**What the task requires:** Transcribe the entries, keeping every character the same.

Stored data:
<<<<

(** * Payment settlement protocol of the top-up storefront

    A shallow embedding of the three pieces of the repository that carry the
    payment protocol:

    - [VerifyEndpoint]: the [/api/verify-payment] edge function, which relays
      a settlement check to the payment switch behind a retry loop;
    - [Sweep]: the scheduled reconciliation job, with its Telegram sender and
      its message queue;
    - [PaymentModal]: the React payment dialog (price re-check, token
      storage, settlement polling);
    - [QrIssuance]: the rest of the payment dialog's state, the issuance
      of the QR code, its countdown and expiry, and the callbacks of the
      dialog as actions that interleave;
    - [OrderLookup]: the order lookup dialog.

    Network peers (the payment switch, Telegram, the hosted database) are
    modelled as oracles: for every call the environment supplies an outcome,
    and the code is a function of these outcomes.  Every effect the code
    performs is appended, in program order, to an event log. *)

From Stdlib Require Import Floats.PrimFloat.
From Stdlib Require Floats.FloatAxioms Floats.SpecFloat Floats.FloatOps.
From Stdlib Require Import ZArith List Ascii String Bool Lia Permutation DecimalString.
Import ListNotations.

Set Warnings "-inexact-float,-register-all".

(** ** JavaScript values

    Numbers are IEEE binary64, as in the language.  [undefined] is the
    absence of a value ([None] in an [option value]). *)
Module Js.

Inductive value : Type :=
| Null
| Bool (b : bool)
| Num (x : float)
| Str (s : string)
| Arr (items : list value)
| Obj (fields : list (string * value)).

Fixpoint assoc (key : string) (fields : list (string * value)) : option value :=
  match fields with
  | [] => None
  | (k, v) :: rest => if String.eqb k key then Some v else assoc key rest
  end.

(** The result of the member access [data.key]: reading a property of
    [null] throws a TypeError, a primitive or an array has no such
    property. *)
Inductive access : Type :=
| Throws
| Got (v : option value).

Definition get (data : value) (key : string) : access :=
  match data with
  | Null => Throws
  | Obj fields => Got (assoc key fields)
  | _ => Got None
  end.

(** [v === n] for a number literal [n]. *)
Definition strict_eq_num (v : option value) (n : float) : bool :=
  match v with
  | Some (Num x) => PrimFloat.eqb x n
  | _ => false
  end.

(** ToBoolean. *)
Definition truthy (v : option value) : bool :=
  match v with
  | None | Some Null => false
  | Some (Bool b) => b
  | Some (Num x) => negb (PrimFloat.eqb x 0 || negb (PrimFloat.eqb x x))
  | Some (Str s) => negb (String.eqb s "")
  | Some (Arr _) | Some (Obj _) => true
  end.

(** [JSON.parse(JSON.stringify(v))] for a value [v] that was itself
    decoded from JSON: what a reader decodes from the text written for
    [v].  A number that is not finite is written as [null] and -0 as [0];
    every other value is read back as it was. *)
Fixpoint through_json (v : value) : value :=
  match v with
  | Num x =>
    if PrimFloat.is_finite x
    then Num (if PrimFloat.eqb x 0 then 0%float else x)
    else Null
  | Arr items => Arr (map through_json items)
  | Obj fields => Obj (map (fun kv => (fst kv, through_json (snd kv))) fields)
  | _ => v
  end.

End Js.

(** ** [Math.round] on binary64

    [Math.floor] through the 2^52 trick (an integer, a zero of either sign
    included, is its own floor), [Math.ceil] by symmetry, and [Math.round]
    as the nearest integer with ties towards +infinity. *)
Module JsMath.

Local Open Scope float_scope.

Definition two52 : float := 4503599627370496.

Definition floor (x : float) : float :=
  if abs x <? two52 then
    let t := if 0 <=? x then (x + two52) - two52 else (x - two52) + two52 in
    if x <? t then t - 1 else if t =? x then x else t
  else x.

Definition ceil (x : float) : float := - floor (- x).

Definition round (x : float) : float :=
  let c := ceil x in
  if x <? c - 0.5 then c - 1 else c.

End JsMath.

(** ** The outcome of one HTTP exchange with the payment switch

    [fetch] either rejects (connection error) or resolves with a status and
    a body; [json] is [None] when [response.json()] rejects because the body
    is not JSON. *)
Inductive FetchOutcome : Type :=
| FetchRejected
| FetchResponded (status : Z) (json : option Js.value).

(** [response.ok] *)
Definition status_ok (status : Z) : bool :=
  ((200 <=? status) && (status <=? 299))%Z.

(** ** The verify-payment endpoint *)
Module VerifyEndpoint.

Record Request : Type := {
  method : string;
  (** [await request.json()]; [None] when it rejects. *)
  body : option Js.value
}.

Record Response : Type := {
  status : Z;
  headers : list (string * string);
  (** The body, as the value a reader decodes from its text; [None] is the
      empty body. *)
  payload : option Js.value
}.

Inductive Event : Type :=
| EFetchSwitch (md5 : option Js.value)
| ESleep (ms : Z)
| EAttemptFailed (attempt : nat)
| EHandlerFailed.
(** X8. Whatever the inputs, the update strategy after [foo] is either the
    one supplied or a rolling update whose [MaxUnavailable] is the
    percentage 25% or 50% and whose [MaxSurge] is the absolute value 0 or
    the percentage 25%: [foo] never writes another strategy type, a nil
    parameter or a zero [MaxUnavailable]. *)
Theorem foo_strategy_shape ci ingressConfig infraConfig deployment :
  appsv1.strategy (foo ci ingressConfig infraConfig deployment).2
  = appsv1.strategy deployment \/
  appsv1.DeploymentStrategy_Type
    (appsv1.strategy (foo ci ingressConfig infraConfig deployment).2)
  = appsv1.RollingUpdateDeploymentStrategyType /\
  (maxUnavailable (foo ci ingressConfig infraConfig deployment).2
   = Some (intstr.FromString "25%") \/
   maxUnavailable (foo ci ingressConfig infraConfig deployment).2
   = Some (intstr.FromString "50%")) /\
  (maxSurge (foo ci ingressConfig infraConfig deployment).2
   = Some (intstr.FromInt 0) \/
   maxSurge (foo ci ingressConfig infraConfig deployment).2
   = Some (intstr.FromString "25%")).
Proof.
  foo_paths ci ingressConfig infraConfig;
    try (left; reflexivity); right.
  - split; [reflexivity |]. split; left; reflexivity.
  - split; [reflexivity |]. split; [| right; reflexivity].
    unfold maxUnavailable; simpl.
    destruct (_ >=? 4); [left | right]; reflexivity.
Qed.

(** X9. A declared replica count is the one written to the deployment and
    the one the threshold of the surge family is applied to, whatever the
    default replica policy would say: [MaxUnavailable] is 25% exactly from 4
    declared replicas on, and 50% exactly below. *)
Theorem declared_replicas_drive_threshold
    ci ingressConfig infraConfig deployment type replicas :
  operatorv1.IngressControllerSpec_Replicas
    (operatorv1.IngressController_Spec ci) = Some replicas ->
  singleReplica ingressConfig infraConfig = false ->
  endpointPublishingStrategyType ci = Some type ->
  surgeFamily type ->
  appsv1.replicas (foo ci ingressConfig infraConfig deployment).2
  = Some replicas /\
  (maxUnavailable (foo ci ingressConfig infraConfig deployment).2
   = Some (intstr.FromString "25%") <-> 4 <= replicas) /\
  (maxUnavailable (foo ci ingressConfig infraConfig deployment).2
   = Some (intstr.FromString "50%") <-> replicas < 4).
Proof.
  intros Hdeclared Hsingle Htype Hfamily.
  assert (Hresolved :
    determineDeploymentReplicas ci ingressConfig infraConfig = replicas)
    by (unfold determineDeploymentReplicas; now rewrite Hdeclared).
  split; [now rewrite replicas_after_foo, Hresolved |].
  destruct (surgeFamily_dispatch _ Hfamily) as [Hnothost Hcase].
  run_surge_family Hsingle Htype Hnothost Hcase.
  unfold maxUnavailable; simpl.
  destruct (_ >=? 4) eqn:Hge.
  - apply Z.geb_le in Hge.
    split; split; try (intros _; lia); try discriminate; try reflexivity.
    intros; lia.
  - rewrite Z.geb_leb in Hge. apply Z.leb_gt in Hge.
    split; split; try (intros _; lia); try discriminate; try reflexivity.
    intros; lia.
Qed.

>>>>

**Answer space:**
(** * Payment settlement protocol of the top-up storefront

    A shallow embedding of the three pieces of the repository that carry the
    payment protocol:

    - [VerifyEndpoint]: the [/api/verify-payment] edge function, which relays
      a settlement check to the payment switch behind a retry loop;
    - [Sweep]: the scheduled reconciliation job, with its Telegram sender and
      its message queue;
    - [PaymentModal]: the React payment dialog (price re-check, token
      storage, settlement polling);
    - [QrIssuance]: the rest of the payment dialog's state, the issuance
      of the QR code, its countdown and expiry, and the callbacks of the
      dialog as actions that interleave;
    - [OrderLookup]: the order lookup dialog.

    Network peers (the payment switch, Telegram, the hosted database) are
    modelled as oracles: for every call the environment supplies an outcome,
    and the code is a function of these outcomes.  Every effect the code
    performs is appended, in program order, to an event log. *)

From Stdlib Require Import Floats.PrimFloat.
From Stdlib Require Floats.FloatAxioms Floats.SpecFloat Floats.FloatOps.
From Stdlib Require Import ZArith List Ascii String Bool Lia Permutation DecimalString.
Import ListNotations.

Set Warnings "-inexact-float,-register-all".

(** ** JavaScript values

    Numbers are IEEE binary64, as in the language.  [undefined] is the
    absence of a value ([None] in an [option value]). *)
Module Js.

Inductive value : Type :=
| Null
| Bool (b : bool)
| Num (x : float)
| Str (s : string)
| Arr (items : list value)
| Obj (fields : list (string * value)).

Fixpoint assoc (key : string) (fields : list (string * value)) : option value :=
  match fields with
  | [] => None
  | (k, v) :: rest => if String.eqb k key then Some v else assoc key rest
  end.

(** The result of the member access [data.key]: reading a property of
    [null] throws a TypeError, a primitive or an array has no such
    property. *)
Inductive access : Type :=
| Throws
| Got (v : option value).

Definition get (data : value) (key : string) : access :=
  match data with
  | Null => Throws
  | Obj fields => Got (assoc key fields)
  | _ => Got None
  end.

(** [v === n] for a number literal [n]. *)
Definition strict_eq_num (v : option value) (n : float) : bool :=
  match v with
  | Some (Num x) => PrimFloat.eqb x n
  | _ => false
  end.

(** ToBoolean. *)
Definition truthy (v : option value) : bool :=
  match v with
  | None | Some Null => false
  | Some (Bool b) => b
  | Some (Num x) => negb (PrimFloat.eqb x 0 || negb (PrimFloat.eqb x x))
  | Some (Str s) => negb (String.eqb s "")
  | Some (Arr _) | Some (Obj _) => true
  end.

(** [JSON.parse(JSON.stringify(v))] for a value [v] that was itself
    decoded from JSON: what a reader decodes from the text written for
    [v].  A number that is not finite is written as [null] and -0 as [0];
    every other value is read back as it was. *)
Fixpoint through_json (v : value) : value :=
  match v with
  | Num x =>
    if PrimFloat.is_finite x
    then Num (if PrimFloat.eqb x 0 then 0%float else x)
    else Null
  | Arr items => Arr (map through_json items)
  | Obj fields => Obj (map (fun kv => (fst kv, through_json (snd kv))) fields)
  | _ => v
  end.

End Js.

(** ** [Math.round] on binary64

    [Math.floor] through the 2^52 trick (an integer, a zero of either sign
    included, is its own floor), [Math.ceil] by symmetry, and [Math.round]
    as the nearest integer with ties towards +infinity. *)
Module JsMath.

Local Open Scope float_scope.

Definition two52 : float := 4503599627370496.

Definition floor (x : float) : float :=
  if abs x <? two52 then
    let t := if 0 <=? x then (x + two52) - two52 else (x - two52) + two52 in
    if x <? t then t - 1 else if t =? x then x else t
  else x.

Definition ceil (x : float) : float := - floor (- x).

Definition round (x : float) : float :=
  let c := ceil x in
  if x <? c - 0.5 then c - 1 else c.

End JsMath.

(** ** The outcome of one HTTP exchange with the payment switch

    [fetch] either rejects (connection error) or resolves with a status and
    a body; [json] is [None] when [response.json()] rejects because the body
    is not JSON. *)
Inductive FetchOutcome : Type :=
| FetchRejected
| FetchResponded (status : Z) (json : option Js.value).

(** [response.ok] *)
Definition status_ok (status : Z) : bool :=
  ((200 <=? status) && (status <=? 299))%Z.

(** ** The verify-payment endpoint *)
Module VerifyEndpoint.

Record Request : Type := {
  method : string;
  (** [await request.json()]; [None] when it rejects. *)
  body : option Js.value
}.

Record Response : Type := {
  status : Z;
  headers : list (string * string);
  (** The body, as the value a reader decodes from its text; [None] is the
      empty body. *)
  payload : option Js.value
}.

Inductive Event : Type :=
| EFetchSwitch (md5 : option Js.value)
| ESleep (ms : Z)
| EAttemptFailed (attempt : nat)
| EHandlerFailed.
(** X8. Whatever the inputs, the update strategy after [foo] is either the
    one supplied or a rolling update whose [MaxUnavailable] is the
    percentage 25% or 50% and whose [MaxSurge] is the absolute value 0 or
    the percentage 25%: [foo] never writes another strategy type, a nil
    parameter or a zero [MaxUnavailable]. *)
Theorem foo_strategy_shape ci ingressConfig infraConfig deployment :
  appsv1.strategy (foo ci ingressConfig infraConfig deployment).2
  = appsv1.strategy deployment \/
  appsv1.DeploymentStrategy_Type
    (appsv1.strategy (foo ci ingressConfig infraConfig deployment).2)
  = appsv1.RollingUpdateDeploymentStrategyType /\
  (maxUnavailable (foo ci ingressConfig infraConfig deployment).2
   = Some (intstr.FromString "25%") \/
   maxUnavailable (foo ci ingressConfig infraConfig deployment).2
   = Some (intstr.FromString "50%")) /\
  (maxSurge (foo ci ingressConfig infraConfig deployment).2
   = Some (intstr.FromInt 0) \/
   maxSurge (foo ci ingressConfig infraConfig deployment).2
   = Some (intstr.FromString "25%")).
Proof.
  foo_paths ci ingressConfig infraConfig;
    try (left; reflexivity); right.
  - split; [reflexivity |]. split; left; reflexivity.
  - split; [reflexivity |]. split; [| right; reflexivity].
    unfold maxUnavailable; simpl.
    destruct (_ >=? 4); [left | right]; reflexivity.
Qed.

(** X9. A declared replica count is the one written to the deployment and
    the one the threshold of the surge family is applied to, whatever the
    default replica policy would say: [MaxUnavailable] is 25% exactly from 4
    declared replicas on, and 50% exactly below. *)
Theorem declared_replicas_drive_threshold
    ci ingressConfig infraConfig deployment type replicas :
  operatorv1.IngressControllerSpec_Replicas
    (operatorv1.IngressController_Spec ci) = Some replicas ->
  singleReplica ingressConfig infraConfig = false ->
  endpointPublishingStrategyType ci = Some type ->
  surgeFamily type ->
  appsv1.replicas (foo ci ingressConfig infraConfig deployment).2
  = Some replicas /\
  (maxUnavailable (foo ci ingressConfig infraConfig deployment).2
   = Some (intstr.FromString "25%") <-> 4 <= replicas) /\
  (maxUnavailable (foo ci ingressConfig infraConfig deployment).2
   = Some (intstr.FromString "50%") <-> replicas < 4).
Proof.
  intros Hdeclared Hsingle Htype Hfamily.
  assert (Hresolved :
    determineDeploymentReplicas ci ingressConfig infraConfig = replicas)
    by (unfold determineDeploymentReplicas; now rewrite Hdeclared).
  split; [now rewrite replicas_after_foo, Hresolved |].
  destruct (surgeFamily_dispatch _ Hfamily) as [Hnothost Hcase].
  run_surge_family Hsingle Htype Hnothost Hcase.
  unfold maxUnavailable; simpl.
  destruct (_ >=? 4) eqn:Hge.
  - apply Z.geb_le in Hge.
    split; split; try (intros _; lia); try discriminate; try reflexivity.
    intros; lia.
  - rewrite Z.geb_leb in Hge. apply Z.leb_gt in Hge.
    split; split; try (intros _; lia); try discriminate; try reflexivity.
    intros; lia.
Qed.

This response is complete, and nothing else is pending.